Best solution. COMPTECH ICEBOX. Gives gains of CAI but the security of SRAI.
 
i'm assuming that the RAI on SRAI stands for "ram air intake", but what is the S there for?
 
Originally posted by kylemarhx@May 12 2003, 03:03 PM
i'm assuming that the RAI on SRAI stands for "ram air intake", but what is the S there for?

"Short Ram Air Intake" as in the AEM short ram...
 
the bypass valve only works if the entire filter is completely under water. it doesn't work if the filter gets wet. a change in atmospheric pressure needs to occur, the only way that happens is if the entire filter is under water and stays under water. get it.
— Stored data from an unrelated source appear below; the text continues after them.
Lemma long_double_of_bits_ok repr : double_ok LongDouble (long_double_of_bits repr).
Proof.
  unfold long_double_of_bits. rewrite !Z.land_ones by lia. pose proof (Z.mod_pos_bound (Z.shiftr repr 64) (2 ^ 15) eq_refl) as He.
  pose proof (Z.mod_pos_bound repr (2 ^ 64) eq_refl) as Hf. set (e := _ mod 2 ^ 15) in *. set (f := repr mod 2 ^ 64) in *.
  destruct (Z.eqb_spec e 32767); [by destruct (f =? 2 ^ 63)|].
  destruct (Z.eqb_spec e 0); destruct (Z.testbit f 63); cbn; unfold finite_double; cbn; lia || done.
Qed.

Lemma float_argument_ok long_double_of types values i type d :
  (forall repr, double_ok LongDouble (long_double_of repr)) -> float_argument long_double_of types values i = Some (type, d) -> double_ok type d.
Proof.
  intros Hlong. unfold float_argument. destruct (arg_at types values i) as [[[] []]|]; try done; intros [= <- <-]; [apply double_of_bits_ok|apply Hlong].
Qed.

(** C38. The directives f, e and g print a number as ISO C says: they append its decimal digits, exactly rounded (half to even), in
    fixed or exponential notation, with the least exponent that is possible and, for g, without trailing zeros of the fraction; with the
    sign, "inf" or "nan", and padded to the field width.  They fail only if there is not enough memory, and then lose at
    most the buffer [tmp], if it was on the heap; they never reach one of their calls of abort(), and never store outside a buffer, except that the
    NUL of a string of more than 125 digits may lie outside the memory that convert_to_decimal() allocates ([many_digits_of]; [nul_outside]).
    The precision is at most 2^31 - 10000. *)
Theorem float_directive_correct (mal : nat -> Z -> bool) (garbage : nat -> nat -> Z) (radix : cstr) (windows : bool)
    (alloc : nat -> bool * (site -> bool)) (junk : nat -> mpn) (long_double_of : Z -> double)
    (format : cstr) (types : list arg_type) (values : list va_value) (dp : directive)
    (type : float_type) (d : double) (flags : Z) (width : option Z) (has_precision : bool) (precision : Z)
    (user : option nat) (limit blocks : Z) (s : vstate) (out tail : list Z) :
  (forall k, length (junk k) = k /\ limbs_ok (junk k)) -> (forall repr, double_ok LongDouble (long_double_of repr)) ->
  get_width format types values dp = Some (flags, width) -> 0 <= default 0 width <= SIZE_MAX ->
  get_precision format types values dp = Some (has_precision, precision) -> 0 <= precision <= max_precision ->
  among (conversion dp) "fFeEgG" = true -> float_argument long_double_of types values (arg_index dp) = Some (type, d) ->
  vok user limit blocks s out tail ->
  Z.of_nat (length (out ++ shown_double type radix windows flags width precision (conversion dp) d)) <= limit ->
  prints type mal radix windows alloc flags width precision (conversion dp) d user limit blocks s out
    (float_directive mal garbage radix windows alloc junk long_double_of format types values dp s).
Proof.
  intros Hjunk Hlong Ew Hw Ep Hp Hc Ea Hok Hlim. unfold float_directive. rewrite Ew, Ep, Ea.
  pose proof (float_argument_ok _ _ _ _ _ _ Hlong Ea) as Hd.
  by apply (double_directive_ok type mal garbage radix windows alloc junk Hjunk flags width precision (conversion dp) d Hw Hp Hc Hd user limit blocks s out tail).
Qed.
and if you notice all the testing they do with the bypass valve involves the filter being completely under water. the famous one is the the nsx. they have the filter in a fish tank next to it.
 
A little water is not going to hurt anything, expessally vapor (ie, vapor is gas, can compress) Otherwise, cars would randomly blow up on foggy days. Even when your driving in the rain you are pretty safe. It is only when you drive through a deep puddle when you are in danger of doing it.
 
i just wasnt too sure because if the filter soaked up some water and it sucked up more water than it would when its dry on a foggy day for instance. thanks
 
generally the 2000 degrees operating temp vaporizes small quantities of water as soon as it enters but if you suck anything more than a tiny bit its too much
 
if your this worried about it then either dont get a CAI
or dont drive whan there is standing water on the roads
or spend the extra money and get a comptech icebox
 
It has a tube that goes down to the bottom of the bumper like a CAI but, it functions like a normal air box with a hole cut into it for this extention tube, the tube is not connected to the bottom of the box, taking away the ability for it to pull up water, like trying to suck a drink through a straw with a crack in it. Consequently, even though cooler air is blown up this tube, the box still has the ability to pull a portion of it's air from the hot engine bay. Look on Comptec's site, they have dyno numbers and they suck. don't waste your money. I had a customer with an S2K that was set on this (Ice Box), the AEM got him 5 times more power for much less money.
 
the filter is in the stock location inside an airbox with a snorkle going down into the lower fender area (place a CAI usually sits) it is also tested at a vaccum 4x greater than your car can make at wide open throttle and will not suck water.... basicly the only way to make it suck water is to blast throuh a foot of water at 40mph and ram the water up the snorkle to the filter
 
Originally posted by cws13@May 13 2003, 12:41 AM
It has a tube that goes down to the bottom of the bumper like a CAI but, it functions like a normal air box with a hole cut into it for this extention tube, the tube is not connected to the bottom of the box, taking away the ability for it to pull up water, like trying to suck a drink through a straw with a crack in it. Consequently, even though cooler air is blown up this tube, the box still has the ability to pull a portion of it's air from the hot engine bay. Look on Comptec's site, they have dyno numbers and they suck. don't waste your money. I had a customer with an S2K that was set on this (Ice Box), the AEM got him 5 times more power for much less money.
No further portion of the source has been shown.